What is becoming increasingly apparent is that C-suite executives who have traditionally relied on instinct and experience to make decisions, now have the opportunity to use decision support systems driven by massive amounts of data. Sophisticated machine learning can complement experience and intuition. Today’s business environment is not just about automating business processes – it’s about automating thought processes. Decisions need to be made faster in order to keep pace with a rapidly changing business environment. So decision making based on a mix of mind and machine is now coming in to play.
One of the most interesting bi-products of this Big Data era is ‘Machine Learning‘ – mentioned above. Machine learning’s ability to scale across the broad spectrum of contract management, customer service, finance, legal, sales, pricing and production is attributable to its ability to continually learn and improve. Machine learning algorithms are iterative in nature, constantly learning and seeking to optimise outcomes. Every time a miscalculation is made, machine learning algorithms correct the error and begin another iteration of the data analysis. These calculations happen in milliseconds which makes machine learning exceptionally efficient at optimising decisions and predicting outcomes.
So, where is all of this headed over the next few years?
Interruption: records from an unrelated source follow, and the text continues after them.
(* ===== verification/Ext2Link.v ===== *)
(** * The ext2 file system: [link] and [unlink]

    A second name for a file: the link count stays the number of names, and
    nothing else about the file changes.  A name goes away; the last name of a
    file that nobody holds open takes the inode and all its blocks with it. *)

From S2P Require Import Prelude Text Bytes Ext2 Ext2Fs Ext2Names Ext2Disk Ext2Alloc Ext2Blocks Ext2Inode Ext2Tree Ext2Map Ext2File Ext2Spec Ext2Free Ext2Trunc Ext2Dirent Ext2Dir Ext2Inodes Ext2Links Ext2Create.

(** At most the link count and the time of change differ. *)
Definition body_same (raw raw' : Inode) : Prop :=
  ∀ f, field_ok f → f ≠ i_links → f ≠ i_ctime → fget f raw' = fget f raw.

Lemma body_same_refl raw : body_same raw raw.
Proof. done. Qed.

Lemma body_same_facts raw raw' :
  body_same raw raw' → kind raw' = kind raw ∧ fsize raw' = fsize raw ∧ has_tree raw' = has_tree raw ∧ ∀ k, 0 ≤ k < 15 → iblk raw' k = iblk raw k.
Proof.
  intros Hb. destruct (fsize_fget raw raw') as [Hs Hk]; [by apply Hb..|]. split_and!; [done|done| |].
  - unfold has_tree. rewrite Hk. by rewrite (Hb i_sectors).
  - intros k Hkr. rewrite !iblk_fget. by apply Hb.
Qed.

Lemma body_same_fset raw f v : 128 ≤ zlen raw → f = i_links ∨ f = i_ctime → body_same raw (fset f v raw).
Proof. intros Hz [->| ->] g Hg N1 N2; by apply fget_other. Qed.

Lemma body_same_trans raw1 raw2 raw3 : body_same raw1 raw2 → body_same raw2 raw3 → body_same raw1 raw3.
Proof. intros H1 H2 f Hf N1 N2. by rewrite H2, H1. Qed.

Section link.
Context (G : Geo) (HG : geo_ok G).
Implicit Types (s : Fs) (R : Inodes).

(** ** A record with another link count *)

(** The clock may have been read. *)
Definition clocked s s1 : Prop := s1 = s ∨ s1 = ticked s.

Lemma clocked_same s s1 :
  clocked s s1 → fs_core G s →
  blocks_ok G s1 ∧ inodes_ok G s1 ∧ (∀ R, trees_ok G s R → trees_ok G s1 R) ∧ (∀ j, inode_at G s1 j = inode_at G s j) ∧
  (∀ j, ino_used G s1 j = ino_used G s j) ∧ (∀ raw pos, fbyte G s1 raw pos = fbyte G s raw pos) ∧ (∀ b, isfree G s1 b = isfree G s b).
Proof.
  intros [->| ->] [Hf Hio _ _]; [split_and!; try done; apply Hf|]. split_and!; try done.
  - apply blocks_ok_ticked, Hf.
  - by apply inodes_ok_ticked.
  - intros R. apply trees_ok_ticked.
  - intros raw pos. by apply fbyte_dev.
Qed.

Lemma record_moved s s1 i raw :
  fs_core G s → clocked s s1 → is_ino G i → ino_used G s i = true → zlen raw = g_isz G → Forall is_byte raw → body_same (inode_at G s i) raw →
  let s' := put_inode G i raw s1 in
  inode_moved G i raw s s' ∧ ino_used G s' i = true ∧ dir_ents G s' i = dir_ents G s i ∧ contents G s' i = contents G s i ∧
  (∀ b, isfree G s' b = isfree G s b) ∧ ∀ r q, tree_inodes G s i = Some r → valid G q → node s' r q = node s r q.
Proof using HG.
  intros Hfs Hck Hi Hu Hz Hb Hsame s'. destruct (clocked_same s s1 Hck Hfs) as (K1 & K2 & K3 & K4 & K5 & K6 & K7). pose proof (fs_files _ _ Hfs) as Hf.
  destruct (body_same_facts _ _ Hsame) as (Hk & Hsz & Htr & Hib). pose proof (go_isz G HG).
  assert (tree_inodes G s i = if has_tree raw then Some (inode_at G s i) else None) as HRi.
  { unfold tree_inodes. by rewrite (proj2 (is_inob_true G i) Hi), Hu, Htr. }
  assert (trees_ok G s1 (set_tree (tree_inodes G s) i raw)) as Ht.
  { apply K3. destruct (has_tree raw) eqn:E.
    - eapply trees_ok_ext; [|apply (trees_fields G s (tree_inodes G s) i (inode_at G s i) raw); [|done|done|done]].
      + intros j. unfold set_tree, upd. by rewrite E.
      + eapply trees_ok_ext; [|apply (fo_trees _ _ Hf)]. intros j. by apply upd_id.
    - eapply trees_ok_ext; [|apply (fo_trees _ _ Hf)]. intros j. unfold set_tree. rewrite E. destruct (decide (j = i)) as [->|]; done. }
  assert (∀ pos, 0 ≤ pos → fbyte G s1 raw pos = fbyte G s (inode_at G s i) pos) as Hfb.
  { intros pos Hpos. rewrite K6. by apply (fbyte_iblk G HG). }
  assert (0 ≤ fsize raw) as Hsz0 by (apply fsize_range; [lia|done]).
  assert (fdata G s1 raw 0 (fsize raw) = fdata G s (inode_at G s i) 0 (fsize (inode_at G s i))) as Hdata.
  { rewrite <- Hsz. unfold fdata. apply list_fmap_ext. intros k x Hx%lookup_seqZ. apply Hfb. lia. }
  assert (committed G i raw s s1 s') as Hc.
  { apply (commit G HG s i s1 raw); try done.
    - by rewrite K5.
    - intros E Hreg pos Hpos. rewrite Hfb by lia. apply (fo_tail _ _ Hf i); [by rewrite HRi, E|congruence|by rewrite <- Hsz]. }
  destruct (core_inode G HG s s1 s' i raw Hfs Hi) as (M1 & M2 & M3); try done.
  - intros E Hdir. rewrite Hdata. destruct (fs_dirs _ _ Hfs i (inode_at G s i)) as (ls & L1 & L2); [by rewrite HRi, E|congruence|].
    exists ls. split_and!; [done|done|]. intros e He. apply (fs_named _ _ Hfs i). unfold dir_ents. rewrite HRi, E, <- Hk, Hdir. by rewrite (dir_entries_tiles G HG _ ls).
  - split_and!; [done| | | | |].
    + by rewrite M2, K5.
    + rewrite M3. unfold dir_ents. rewrite HRi, Hdata. destruct (has_tree raw); [by rewrite <- Hk|done].
    + rewrite (cm_mine _ _ _ _ _ _ Hc), Hdata. unfold contents. rewrite HRi. by destruct (has_tree raw).
    + intros b. by rewrite (cm_free _ _ _ _ _ _ Hc), K7.
    + intros r q HR Hq. destruct (put_inode_frame G HG s1 (tree_inodes G s) i raw K1 (K3 _ (fo_trees _ _ Hf)) Hi Hz Hb) as (_ & _ & P3 & _).
      unfold s'. rewrite (P3 i r q HR Hq). by destruct Hck as [->| ->]; [|apply walk_dev].
Qed.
I can’t recall the provenance of the quote “never make predictions, especially about the future”, so treat these predictions with caution:
- Power to business users: Driven by a shortage of big data talent and the ongoing gap between needing business information and unlocking it from the analysts and data scientists, there will be more tools and features that expose information directly to the people who use it. (Source: Information Week 2016)
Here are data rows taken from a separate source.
Lemma wp_mkdir_tail s d m name mode dm u g i s1 raw0 s2 raw2 Q :
  fs_ok G s → has_dir G s d m → room G s d → g_bs G < 65536 → 0 < zlen name < 256 → Forall is_byte name → m !! name = None → nlinks G s d < 32000 →
  is_ino G i → ino_used G s i = false → ino_set G i true s s1 → dm = Z.lor S_IFDIR (Z.land mode 0xFFF) →
  new_file raw0 (g_isz G) dm u g 2 → (∀ k, 0 ≤ k < 15 → iblk raw0 k = 0) → kind raw0 = S_IFDIR →
  mapping G (upd (tree_inodes G s) i raw0) i (0, []) 4 (ticked s1) raw0 s2 raw2 → node s2 raw2 (0, []) ≠ 0 →
  (∀ r s', mkdir_post s d m name mode u g r s' → Q r s') →
  wp (bsz ← gets bs; b ← need (write_entry (zeros bsz) 0 i 12 DOT FT_DIR); b ← need (write_entry b 12 d (bsz - 12) DOTDOT FT_DIR);
      _ ←? write_block (node s2 raw2 (0, [])) b; inode ← need (set_size bsz raw2); _ ←? write_inode i inode;
      _ ←? add_entry d name i FT_DIR; _ ←? bump_links d one_more; ok i) Q s2.
Proof using HG.
  intros Hok Hd Hroom Hbs Hlen Hnb Hnone Hfew Hi Hu Hset Hdm Hnf Hslots Hk0 Hm Hn HQ. destruct (dir_used G s d m Hd) as [Hid Hud]. pose proof Hok as [Hfs _].
  pose proof (go_bs G HG). pose proof (go_bs_mul G HG) as Hmul. pose proof (go_inodes32 G HG). pose proof (go_inodes G HG). pose proof (go_isz G HG).
  pose proof (mp_ok _ _ _ _ _ _ _ _ _ Hm) as Hs2. pose proof (mp_trees _ _ _ _ _ _ _ _ _ Hm) as Ht2. destruct (to_raw _ _ _ Ht2 i raw2 (upd_same _ _ _)) as [Hz2 Hb2].
  assert (d ≠ i) as Hdi by congruence. e2_steps. geo (bo_disk _ _ Hs2).
  destruct (dots_block (g_bs G) i d) as (b0 & b & -> & W2 & W3 & W4 & W5); [lia|Z.to_euclidean_division_equations; lia|unfold is_ino, U32 in *; lia|unfold is_ino, U32 in *; lia|].
  e2_steps. rewrite W2. e2_steps. assert (valid G (0, [])) as Hv by (split; [cbn; lia|]; cbn; split; [lia|constructor]).
  pose proof (in_file_good G HG s2 _ (to_node _ _ _ Ht2 i raw2 (0, []) (upd_same _ _ _) Hv Hn)) as Hgood.
  eapply wp_eq; [apply (write_block_eq G HG); [apply (bo_disk _ _ Hs2)|done|done]|]. cbn beta iota. e2_steps. rewrite set_size_eq by lia. e2_steps.
  destruct (grow_commit s s1 i d raw0 s2 raw2 b dm u g) as (D3 & Hz3 & Hkeep & M1 & M2 & M3 & M4); try done. set (s3 := put_block _ b s2) in *. set (raw3 := fset_size (g_bs G) raw2) in *.
  eapply wp_eq; [by apply (write_inode_eq G HG)|]. cbn beta iota. set (s4 := put_inode G i raw3 s3) in *. e2_steps.
  assert (∀ f, field_ok f → f ≠ i_size_lo → f ≠ i_size_hi → f ≠ i_sectors → (∀ k, f ≠ i_block k) → fget f raw3 = fget f raw0) as Hfl.
  { intros f Hf ? ? ? ?. unfold raw3. rewrite fget_fset_size by (done || lia). by apply Hkeep. }
  assert (fget i_links raw3 = 2) as Hl3 by (rewrite Hfl by done; apply Hnf).
  destruct (im_others _ _ _ _ _ M1 d Hdi) as [_ Hat]. specialize (Hat Hid).
  apply (fs_add_entry G HG s4 d m); try done; [apply M1|apply (has_dir_same G s); [done|done|by apply M1|done|by apply M1]|unfold room in *; by rewrite Hat| |].
  - intros l s5 D1 D2 Dm. cbn beta iota. e2_steps. pose proof (dm_core _ _ _ _ _ D1) as Hfs5.
    assert (nlinks G s5 d = nlinks G s d) as Hn5 by (rewrite (dm_links _ _ _ _ _ D1) by done; by apply M1).
    assert (ino_used G s5 d = true) as Hu5 by (rewrite (dm_used _ _ _ _ _ D1) by done; rewrite (im_used _ _ _ _ _ M1); done).
    assert (0 ≤ nlinks G s d) as Hpos. { unfold nlinks. rewrite Hud. apply fget_range; [rewrite (zlen_inode_at G HG); [lia|apply Hfs|done]|done|apply (is_byte_inode_at G), Hfs]. }
    apply (wp_bump_links G HG s5 d one_more (nlinks G s d + 1)); try done; [|lia|].
    { unfold nlinks in Hn5 at 1. rewrite Hu5 in Hn5. rewrite Hn5. apply chk16_ok. lia. }
    intros s6 Hct. cbn beta iota. e2_steps. destruct (made_done s d m i raw3 s4 Hok Hd Hi Hu Hl3 M1 M2 M3 l name s5 s6 D1 D2 Hct) as (K1 & K2 & K3 & K4 & K5 & K6 & K7 & K8).
    apply HQ. split; [done|]. rewrite Dm in K3. split_and!; try done; [by apply K8|rewrite K7..].
    + rewrite Hfl by done. rewrite (nf_mode _ _ _ _ _ _ Hnf). done.
    + rewrite <- (nf_uid _ _ _ _ _ _ Hnf). unfold uid. rewrite !iget_ok by (rewrite ?(nf_len _ _ _ _ _ _ Hnf); lia || done). by rewrite !Hfl.
    + rewrite <- (nf_gid _ _ _ _ _ _ Hnf). unfold gid. rewrite !iget_ok by (rewrite ?(nf_len _ _ _ _ _ _ Hnf); lia || done). by rewrite !Hfl.
  - intros s5 D1 Hfull. cbn beta iota. apply HQ. destruct (made_leaks s d m i raw3 s4 Hok Hd Hi Hu Hl3 M1 M2 M3 s5 D1 Hfull) as (L1 & L2 & L3 & L4 & L5 & L6).
    split; [done|]. split; [done|]. right. split_and!; [done|done|]. by exists i.
Qed.

Lemma wp_mkdir s d m name mode u g Q :
  fs_ok G s → has_dir G s d m → room G s d → dirs_room s → g_bs G < 65536 → name ≠ [] → Forall is_byte name → 0 ≤ u < U32 → 0 ≤ g < U32 →
  (∀ r s', mkdir_post s d m name mode u g r s' → Q r s') → wp (mkdir d name mode u g) Q s.
Proof using HG.
  intros Hok Hd Hroom Hdirs Hbs Hne Hnb Hug Hgg HQ. pose proof Hok as [Hfs Hlinks]. pose proof (fs_files _ _ Hfs) as Hf. pose proof (fo_blocks _ _ Hf) as Hs.
  pose proof (bo_disk _ _ Hs) as Hdk. destruct (dir_used G s d m Hd) as [Hid Hud]. pose proof (go_isz G HG). pose proof (go_bs G HG). pose proof (spb_range G HG).
  assert (nlinks G s d = fget i_links (inode_at G s d)) as Hnl by (unfold nlinks; by rewrite Hud).
  assert (∀ e, match e with NameTooLong => 255 < zlen name | Exists => is_Some (m !! name) | TooManyLinks => 32000 ≤ nlinks G s d | NoSpace => no_inode G s | _ => False end → Q (inl e) s) as Hfail.
  { intros e He. apply HQ. split; [done|]. split; [done|]. destruct e; try done. left. split_and!; [done|done|by left]. }
  unfold mkdir, check_rw. e2_steps. rewrite (bo_rw _ _ Hs). e2_steps.
  destruct (Z.ltb_spec 255 (zlen name)) as [Hlong|Hshort]; [e2_steps; by apply Hfail|]. e2_steps.
  eapply wp_eq; [by apply (read_inode_eq G HG)|]. cbn beta iota. destruct Hd as (raw & HR & Hk & Hmeq). assert (has_dir G s d m) as Hd by (by exists raw).
  destruct (tree_inodes_Some G s d raw HR) as (_ & Hraw & _). destruct (to_raw _ _ _ (fo_trees _ _ Hf) d raw HR) as [Hz Hb]. rewrite <- Hraw in *.
  unfold is_dir. rewrite is_kind_eq, Hk by lia. change (S_IFDIR =? S_IFDIR) with true. e2_steps. cbn [negb]. e2_steps.
  apply (fs_exists G HG s d m); [done|done|]. cbn beta. case_bool_decide as Hex; [e2_steps; by apply Hfail|].
  assert (m !! name = None) as Hnone by (by apply eq_None_not_Some). e2_steps. rewrite iget_ok by (lia || done). e2_steps. rewrite <- Hnl.
  destruct (Z.leb_spec 32000 (nlinks G s d)) as [Hmany|Hfew]; [e2_steps; by apply Hfail|]. e2_steps.
  apply (wp_alloc_inode G HG s d true); [done|apply Hfs|done| |]. { intros Hno. cbn beta iota. by apply Hfail. }
  intros i s1 Hi Hui Hset. cbn beta iota. e2_steps. pose proof (is_blocks _ _ _ _ _ Hset) as Hs1. geo (bo_disk _ _ Hs1). apply wp_now. cbn beta. e2_steps.
  rewrite init_inode_eq by lia. e2_steps. set (t := clock s1 (readings s1)). set (dm := Z.lor S_IFDIR (Z.land mode 4095)). set (raw0 := fresh _ _ _ _ _ _).
  destruct (dir_mode mode) as [Hdm Hdk1]. fold dm in Hdm, Hdk1.
  destruct (fresh_ok (g_isz G) dm u g 2 t) as [Hnf Hslots]; [lia|done|done|done|lia|]. fold raw0 in Hnf, Hslots.
  assert (kind raw0 = S_IFDIR) as Hk0 by (unfold kind; by rewrite (nf_mode _ _ _ _ _ _ Hnf)).
  destruct (ino_set_frame G HG i true s s1 _ (fo_blocks _ _ Hf) (fo_trees _ _ Hf) Hset) as (F1 & _).
  pose proof (nf_len _ _ _ _ _ _ Hnf) as Hz0. pose proof (nf_bytes _ _ _ _ _ _ Hnf) as Hb0. assert (d ≠ i) as Hdi by congruence.
  apply wp_with_inode. apply (wp_bmap_alloc G HG (upd (tree_inodes G s) i raw0)); [by apply blocks_ok_ticked|apply trees_ok_ticked, trees_new; done|apply upd_same|done|lia| |].
  { rewrite (nf_sectors _ _ _ _ _ _ Hnf). unfold U32. lia. }
  change (fpos G 0) with (Some (0, [] : list Z)). intros [e|pb] [s2 raw2] [Hm Hr]; cbn [fst snd] in *; cbn beta iota.
  - destruct Hr as (-> & Hfree & _). pose proof (mp_ok _ _ _ _ _ _ _ _ _ Hm) as Hs2. e2_steps.
    assert (inodes_ok G s2) as Hio2.
    { apply (inodes_ok_side G HG (ticked s1)); [apply (blocks_ok_ticked G s1 Hs1)|apply (bo_disk _ _ Hs2)|apply inodes_ok_ticked, Hset| |apply Hm].
      apply (differ_maps G HG); [apply (blocks_ok_ticked G s1 Hs1)|apply (bo_disk _ _ Hs2)|apply Hm]. }
    apply (wp_free_inode G HG s2 i); [done|done|done|by apply (unused_first G HG s i (fs_inodes _ _ Hfs))| |].
    { rewrite (proj2 (differ_inodes G HG (ticked s1) s2 (blocks_ok_ticked G s1 Hs1).(bo_disk _ _) (bo_disk _ _ Hs2) (mp_differ _ _ _ _ _ _ _ _ _ Hm) i Hi)).
      etrans; [exact (is_used _ _ _ _ _ Hset i Hi)|by rewrite decide_True]. }
    intros s3 Hset3. cbn beta iota. e2_steps. destruct (grow_undone s s1 i d m raw0 s2 raw2 s3) as (U1 & U2 & U3 & U4); try done.
    apply HQ. split; [intros j Hj Huj _; apply U2; [done|done|apply not_elem_of_nil]|]. split; [done|]. left. split_and!; [done|by intros j Hj; apply U4|].
    right. intros x. rewrite (is_free _ _ _ _ _ Hset3). by apply (none_free G HG).
  - destruct Hr as (-> & Hn). apply (wp_mkdir_tail s d m name mode dm u g i s1 raw0); try done.
    destruct name; [done|]. rewrite zlen_cons in *. pose proof (zlen_nonneg name). lia.
Qed.
End mkdir.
- Machine generated content: Content that is based on data and analytical information will be turned into natural language writing by technologies that can proactively assemble and deliver information through automated composition engines. Content currently written by people, such as shareholder reports, legal documents, market reports, press releases and white papers are prime candidates for these tools. (Source: Gartner 2016)
- Embedding intelligence: On a mass scale, Gartner identifies “autonomous agents and things” as one of the up-and-coming trends, which is already marking the arrival of robots, autonomous vehicles, virtual personal assistants, and smart advisers. (Source: Gartner 2016)
- Shortage of talent: Business consultancy A.T. Kearney reported that 72% of market-leading global companies reported that they had a hard time hiring data science talent. (Source: A.T Kearney 2016)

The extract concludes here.